Die Generalunternehmerhaftung richtet sich § 28e Abs. 3a bis Abs. 3 e SGB IV sowie § 150 SGB VII. Der Grund für die Generalunternehmerhaftung liegt in dem hohen Ausfall an Sozialversicherungsbeiträgen sowie Unfallversicherungsbeiträgen, im Wesentlichen in der Baubranche durch flächendeckende illegale Beschäftigung. Inzwischen wurde diese auf die Schlachterei- und Paketbranche erweitert. Die Hauptunternehmer sollen veranlasst werden ihren Subunternehmer gründlich zu prüfen.
Wer ist wann betroffen
Ursprünglich wurde die Generalunternehmerhaftung für Bauunternehmer konzipiert. Seit dem 23.11.2019 ist diese durch das Paketboten-Schutz-Gesetz auf die Branche der Kurier-, Express-, Paketdienste erweitert worden.

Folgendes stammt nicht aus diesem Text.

Lemma dispatch_Received (error : error_code) (data : bytes) (w : World) (T : time_point) :
  armed T (socket w) ->
  exists w', dispatch' (Received error data) w = (Normal tt, w') /\
             armed T (socket w') /\
             wire (socket w') = wire (socket w) /\
             client_id (socket w') = client_id (socket w) /\
             send_endpoint (socket w') = send_endpoint (socket w).
Proof.
  intros (HT & Hw & Hc & Hr).
  destruct error; unfold dispatch, bind, modify_socket, get_socket;
    rewrite HandleReceive_unfold; cbn zeta;
    match goal with |- context [match ?v with _ => _ end] =>
      destruct v as [[| | | tag] |] end;
    cbn [socket client journal];
    try match goal with |- context [version ?a ?b ?c] => destruct (version a b c) end;
    try match goal with |- context [port_info ?a ?b ?c] => destruct (port_info a b c) end;
    try match goal with |- context [pad_data ?a ?b ?c] => destruct (pad_data a b c) end;
    (eexists; split; [reflexivity |]; cbn; repeat split; auto; discriminate).
Qed.

Lemma dispatch_Expired_ok (now : time_point) (l1 l2 : Z) (w : World) (T : time_point) :
  armed T (socket w) ->
  exists w', dispatch' (Expired now (SendOk l1) (SendOk l2)) w = (Normal tt, w') /\
             armed (T + sec 3) (socket w') /\
             length (wire (socket w')) = (length (wire (socket w)) + 2)%nat /\
             client w' = client w /\ journal w' = journal w.
Proof.
  intros (HT & Hw & Hc & Hr).
  unfold dispatch, bind, modify_socket. rewrite HandleSend_unfold. cbn zeta.
  eexists; split; [reflexivity |]. cbn.
  rewrite !length_app. cbn. unfold armed; cbn. rewrite HT.
  repeat split; auto; lia.
Qed.

(** A schedule runs to its end and leaves the timer due three seconds
    after the deadline of its last tick. *)
Lemma Loop_realise (sched : list Arrival) :
  forall (T : time_point) (w : World) (evs : list IoEvent),
    armed (T + sec 3) (socket w) ->
    exists w',
      Loop' (realise' T sched ++ evs) w = Loop' evs w' /\
      armed (T + sec 3 * (1 + count_ticks sched)) (socket w').
Proof.
  induction sched as [| a sched IH]; intros T w evs Harmed.
  - exists w. split; [reflexivity |].
    cbn [count_ticks]. now replace (T + sec 3 * (1 + 0)) with (T + sec 3) by lia.
  - destruct a as [late l1 l2 | error data]; cbn [realise count_ticks app Loop].
    + rewrite (armed_has_work _ _ Harmed).
      assert (Hd : deliverable (Expired (T + sec 3 + Z.of_nat late) (SendOk l1) (SendOk l2))
                     (socket w) = true).
      { destruct Harmed as (HT & Hw & _). unfold deliverable. rewrite Hw, HT. cbn.
        apply Z.leb_le. lia. }
      rewrite Hd.
      destruct (dispatch_Expired_ok (T + sec 3 + Z.of_nat late) l1 l2 w _ Harmed)
        as (w1 & E1 & H1 & _).
      rewrite E1.
      destruct (IH (T + sec 3) w1 evs H1) as (w2 & E2 & H2).
      exists w2. split; [exact E2 |].
      now replace (T + sec 3 * (1 + (1 + count_ticks sched)))
        with (T + sec 3 + sec 3 * (1 + count_ticks sched)) by lia.
    + rewrite (armed_has_work _ _ Harmed).
      assert (Hd : deliverable (Received error data) (socket w) = true).
      { destruct Harmed as (_ & _ & _ & Hr). unfold deliverable.
        destruct (receive_waits (socket w)); [contradiction | reflexivity]. }
      rewrite Hd.
      destruct (dispatch_Received error data w _ Harmed) as (w1 & E1 & H1 & _).
      rewrite E1. exact (IH T w1 evs H1).
Qed.

Lemma SocketLoop_start (T0 : time_point) (evs : list IoEvent) (w : World) :
  timer_waits (socket w) = 0%nat -> timer_cancelled (socket w) = 0%nat ->
  exists w', SocketLoop' T0 evs w = Loop' evs w' /\ armed (T0 + sec 3) (socket w') /\
             wire (socket w') = wire (socket w) /\
             client w' = client w /\ journal w' = journal w.
Proof.
  intros Hw Hc.
  unfold SocketLoop, StartReceive, StartSend, bind, modify_socket.
  eexists; split; [reflexivity |]. unfold armed; cbn. rewrite Hw, Hc.
  repeat split; auto.
Qed.

Lemma dispatch_Expired_fail
    (now : time_point) (r1 r2 : send_result) (e : error_code) (w : World) (T : time_point) :
  armed T (socket w) ->
  first_failure r1 r2 = Some e ->
  exists w', dispatch' (Expired now r1 r2) w = (Raised e, w') /\
             timer_waits (socket w') = 0%nat /\
             timer_cancelled (socket w') = 0%nat /\
             timer_expiry (socket w') = T /\
             length (wire (socket w')) = (length (wire (socket w)) + attempts r1)%nat /\
             client w' = client w /\ journal w' = journal w.
Proof.
  intros (HT & Hw & Hc & Hr) Hfail.
  unfold dispatch, bind, modify_socket. rewrite HandleSend_unfold. cbn zeta.
  destruct r1 as [l1 | e1]; [destruct r2 as [l2 | e2] |]; cbn in Hfail;
    inversion Hfail; subst;
    (eexists; split; [reflexivity |]); cbn; rewrite ?length_app; cbn;
    rewrite Hw; repeat split; auto; lia.
Qed.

– Nachunternehmerhaftung Baugewerbe
– Nachunternehmerhaftung Kurier-, Express-, Paketdienste
– Nachunternehmerhaftung Fleischbranche
Betroffen sind Unternehmen die einen Gesamtwert von mehr als 275.000,00 Euro vergeben. Dabei beziehen sich die 275.000,00 Euro nicht auf die Summe der Aufträge, welche an einen spezifischen Subunternehmer vergeben werden, sondern auf die Summe aller für ein Bauwerk in Auftrag gegebenen Aufträge.
Beispiel: Bauunternehmr Löwe errichtet auftraggemäß ein Bürogebäude. Die Kosten für das Bürogebäude betragen 800.000,00 Euro. Hiervon vergibt er Aufträge im Wert von 300.000,00 Euro fremd. An Herr Maulwurf vergibt er das erstellen des Kellers für 100.000,00 Euro.
Lösung: Auch, wenn der Wert des an Herrn Maulwurf vergebenen Auftrages unter 275.000,00 Euro liegt haftet er, da der Wert aller fremd vergebenen Aufträge mit 300.000,00 Euro über 275.000,00 Euro liegt.
BSG, Urt. v. 26.10.2017 – B 2 U 1/15 R, BeckRS 2017, 143419
Befreiung des Generalunternehmers
Der Generalunternehmer hat zwei Möglichkeiten sich zu entlasten. Entweder er weist nach, dass er einen präqualifizierten Nachunternehmer beauftragt hat oder er entlastet sich durch die Vorlage einer Unbedenklichkeitsbescheinigung.
Präqualifizierter Nachunternehmer
Der Generalunternehmer kann sich gemäß § 28e Abs. 3 b Satz 2 StB IV iVm § 150 Abs. 3 SGB VII aus der Haftung exkulpieren, soweit er nachweist, dass sein Nachunternehmer präqualifiziert ist.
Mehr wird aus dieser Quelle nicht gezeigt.